- Dundas Harbour Dundas Harbour (Nunavut)
- Coordinates: 74°32′N 82°23′W﻿ / ﻿74.533°N 82.383°W
- Country: Canada
- Territory: Nunavut
- Founded: August 1924
- Abandoned: 1951

Population
- • Total: 0

= Dundas Harbour =

Ghost town on Devon Island, Qikiqtaaluk, Nunavut, Canada

Dundas Harbour (Inuktitut: Talluruti, "a woman's chin with tattoos on it") is an abandoned settlement in the Qikiqtaaluk Region, Nunavut, Canada. It is located on Devon Island at the eastern shore of the waterway also named Dundas Harbour. Baffin Bay's Croker Bay is immediately to the west and Parry Channel to the south.
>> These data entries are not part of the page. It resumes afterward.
(* ===== verification/EdgeToy.v ===== *)
(** A concrete environment for the edge and a run in it: two offers are posted
    and matched, both sides accept and exchange keys, the initiator funds and
    hands the watchtower its refund, the watchtower sends it and starts the
    participant's clock; that deadline passes, and the match is cancelled and
    released.  It stands
    for no real code: it shows that the assumptions of the theorems about runs
    can hold together, and it is what their witnesses evaluate. *)

From Stdlib Require Import Ascii.
From S2P Require Import Prelude Json Threads Chain SwapTerms Bitcoin Script Toy Sighash Htlc Swap Store Matcher Edge SwapApi Watchtower MatchLife StoreGuard EdgeSafety EdgeRoutes EdgeTower EdgeRuns EdgeClaims.

(** ** Libraries *)
Definition text (b : bytes) : string := String.string_of_list_byte b.
Definition untext (s : string) : bytes := String.list_byte_of_string s.

Definition plain_decode (s : string) : option bytes := if String.eqb (trim s) s then Some (untext s) else None.

Definition FUND_TX : string := "fundtx".

(** The one transaction of the run, and its text. *)
Definition refund_variant : Transaction := {|
  version := 2; lock_time := 0; output := [{| value := 9_000_000; script_pubkey := [] |}];
  input := [{| previous_output := {| txid := untext FUND_TX; vout := 0 |}; script_sig := []; sequence := 0; witness := [] |}] |}.

Definition plain_deserialize (b : bytes) : string + Transaction :=
  if String.eqb (text b) "refund" then inr refund_variant else inl "unreadable".

#[local] Instance edge_lib : BitcoinLib := {|
  minimal_non_dust := λ _, 294;
  is_op_return := λ _, false;
  new_op_return := λ b, b;
  push_bytes_try_from := Some;
  new_p2wsh := λ ws, untext "wsh" ++ pad 8 ws;
  into_script := λ l, untext "script";
  int_push := toy_int;
  instructions := read_script None;
  sha256 := pad 32;
  hash160 := pad 20;
  pubkey_from_slice := Some;
  verify_ecdsa := λ msg sig pk, true;
  signature_from_der := Some;
  vsize := λ _, 100;
  compute_txid := λ tx, [];
  consensus_deserialize := plain_deserialize;
  serialize_hex := λ tx, if decide (tx = refund_variant) then "refund" else "other";
  deserialize_hex := λ s, b ← plain_decode s; match plain_deserialize b with inr tx => Some tx | inl _ => None end;
  p2wsh_signature_hash := λ tx i sc v, inr [];
  ser_version := le_bytes 4;
  ser_lock_time := le_bytes 4;
  ser_outpoint := λ o, pad 36 (txid o);
  ser_sequence := le_bytes 4;
  ser_txout := λ o, script_pubkey o;
  hex_encode := text;
  hex_decode := plain_decode;
  amount_display := pretty;
|}.
Lemma zip_heights_looked_up start n hashes h hash :
  gives_hashes start n hashes → length hashes = Z.to_nat n → n ≤ HASH_BATCH → start + n ≤ to + 1 →
  (h, hash) ∈ zip_heights start hashes → looked_up h hash.
Proof.
  intros Hg Hl Hn Hto [i Hi]%list_elem_of_lookup. unfold zip_heights in Hi. rewrite list_lookup_imap in Hi.
  apply fmap_Some in Hi as (x & Hx & [= -> ->]). by exists start, n, hashes, i.
Qed.

Lemma elem_of_delete_sub {A} (l : list A) i x y : l !! i = Some y → x ∈ delete i l → x ∈ l.
Proof. intros Hi Hx. rewrite (delete_Permutation l i y Hi). by right. Qed.

Lemma put_inv s h r : fetch_inv s → item_at h r → fetch_inv (put h r s).
Proof.
  intros [Hr Hj Ho Hn Hd] Hit. split; cbn; [|done..].
  intros h' r' [[<- <-]|[_ Hx]]%lookup_insert_Some; [done|by apply Hr].
Qed.

(** A step of [hash_stage] or a worker, which leaves [deliver] where it was. *)
Lemma jobs_inv s s' :
  fetch_inv s → fe_ready s' = fe_ready s → fe_next s' = fe_next s → fe_done s' = fe_done s →
  fe_deliver s' = fe_deliver s → fe_out s' = fe_out s →
  (∀ h hash, (h, hash) ∈ queue_of s' ++ fe_jobs s' ++ fe_held s' → looked_up h hash) → fetch_inv s'.
Proof. intros [Hr Hj Ho Hn Hd] Er En Ed Edl Eo Hj'. split; rewrite ?Er, ?En, ?Ed, ?Edl, ?Eo; done. Qed.

Lemma fetch_init_inv : fetch_inv fetch_init.
Proof.
  split; cbn; [done|intros h hash Hin; by apply elem_of_nil in Hin|split; by intros|lia|].
  intros Hd%Z.ltb_ge. split; [done|constructor].
Qed.

Lemma fetch_step_inv s s' : fetch_inv s → fetch_step s s' → fetch_inv s'.
Proof.
  intros Hinv Hstep. pose proof Hinv as [Hr Hj Ho Hn Hd]. destruct Hstep as
    [s start Hs Hto|s start hashes Hs Hto Hl Hg|s start Hs Hto|s start job queue Hs Hh|s start job queue Hs Hh Hc|s start Hs
    |s job jobs Hjs Hw|s i h hash answer Hi Hw Ha|s i job Hi Hh|s Hde Hh|s r Hde Hh Hx|s r Hde Hs|s r Hde|s r Hde Hs|s failed Hde|s].
  - apply (jobs_inv s); try done. intros h hash Hin. apply Hj. apply elem_of_app. by right.
  - apply (jobs_inv s); try done. intros h hash [Hin|Hin]%elem_of_app; [|apply Hj, elem_of_app; by right].
    eapply zip_heights_looked_up; [exact Hg|done|..|exact Hin]; lia.
  - apply (jobs_inv (put start (Err ("block hashes from " +:+ pretty start)) s)); try done.
    + apply put_inv; [done|by right].
    + intros h hash Hin. apply Hj. apply elem_of_app. by right.
  - apply (jobs_inv s); try done. intros h hash Hin. apply Hj. apply elem_of_app. by right.
  - apply (jobs_inv s); try done. intros h hash Hin. apply Hj. unfold queue_of in *. rewrite Hs. cbn in Hin. set_solver.
  - apply (jobs_inv s); try done. intros h hash Hin. apply Hj. apply elem_of_app. by right.
  - apply (jobs_inv s); try done. intros h hash Hin. apply Hj. unfold queue_of in *. rewrite Hjs. cbn in Hin. set_solver.
  - apply (jobs_inv (put h (fetch_block h hash answer) s)); try done.
    + apply put_inv; [done|]. apply fetch_block_at; [|done]. apply Hj. rewrite !elem_of_app. right. right.
      by eapply list_elem_of_lookup_2.
    + intros h' hash' Hin. apply Hj. revert Hin. rewrite !elem_of_app. cbn.
      intros [?|[?|Hin]]; [by left|by right; left|right; right; by eapply elem_of_delete_sub].
  - apply (jobs_inv s); try done. intros h hash Hin. apply Hj. revert Hin. rewrite !elem_of_app. cbn.
    intros [?|[?|Hin]]; [by left|by right; left|right; right; by eapply elem_of_delete_sub].
  - split; cbn; try assumption; [|done]. by rewrite Hde in Hn.
  - rewrite Hde in *. unfold halted in Hh. apply orb_false_iff in Hh as [Hdone _].
    split; cbn; [|exact Hj|done|done|].
    + intros h' r' [_ Hx']%lookup_delete_Some. by apply Hr.
    + destruct (Hd Hdone) as [Hle Hne]. split_and!; [done..|]. by apply Hr.
  - rewrite Hde in *. by split.
  - rewrite Hde in *. by split.
  - rewrite Hde in *. destruct Hd as (Hle & Hne & Hat). rewrite Z.add_0_r in Hn. split; cbn.
    + done.
    + exact Hj.
    + rewrite Hn in Hat, Hle. by apply in_order_snoc.
    + rewrite length_app. simpl. lia.
    + intros He. apply Forall_app. by repeat constructor.
  - rewrite Hde in *. split; cbn; [done|exact Hj|done|lia|].
    intros [[_ ->]%orb_false_iff Hlt%Z.ltb_ge]%orb_false_iff. auto.
  - by split.
Qed.

Lemma fetched_inv s : fetched s → fetch_inv s.
Proof.
  apply (rtc_ind_r fetch_inv); [apply fetch_init_inv|]. intros s1 s2 _ Hstep Hinv. by eapply fetch_step_inv.
Qed.

(** ** The pipeline comes to an end *)

(** The steps of the threads alone: the consumer neither stops nor goes away. *)
Definition work_step (s s' : Fetch) : Prop := fetch_step s s' ∧ fe_stop s' = false ∧ (fe_deliver s' = DEnd → halted s = true).

(** What is left to do. *)
Definition hash_left (st : HashStage) : nat :=
  match st with
  | HLookup start => 9 * Z.to_nat (to - start + 1) + 2
  | HSend start queue => 9 * Z.to_nat (to - start + 1) + 3 + 7 * length queue
  | HEnd => 0
  end.
Definition deliver_left (d : Deliver) : nat := match d with DWait => 1 | DSend _ => 3 | DSent _ => 2 | DEnd => 0 end.
Definition work_left (s : Fetch) : nat :=
  hash_left (fe_hash s) + 6 * length (fe_jobs s) + 5 * length (fe_held s) + 4 * size (fe_ready s) + deliver_left (fe_deliver s).

Lemma size_insert_le (m : gmap Z Item) h r : (size (<[h := r]> m) ≤ S (size m))%nat.
Proof.
  destruct (m !! h) eqn:E; [rewrite map_size_insert_Some by eauto|rewrite map_size_insert_None by done]; lia.
Qed.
An outpost was established at the harbour in August 1924 as part of a government presence intended to curb foreign whaling and other activities. The Hudson's Bay Company leased the outpost in 1933. The following year, 52 Inuit were relocated from Kinngait (then called Cape Dorset) to Dundas Harbour but they returned to the mainland 13 years later.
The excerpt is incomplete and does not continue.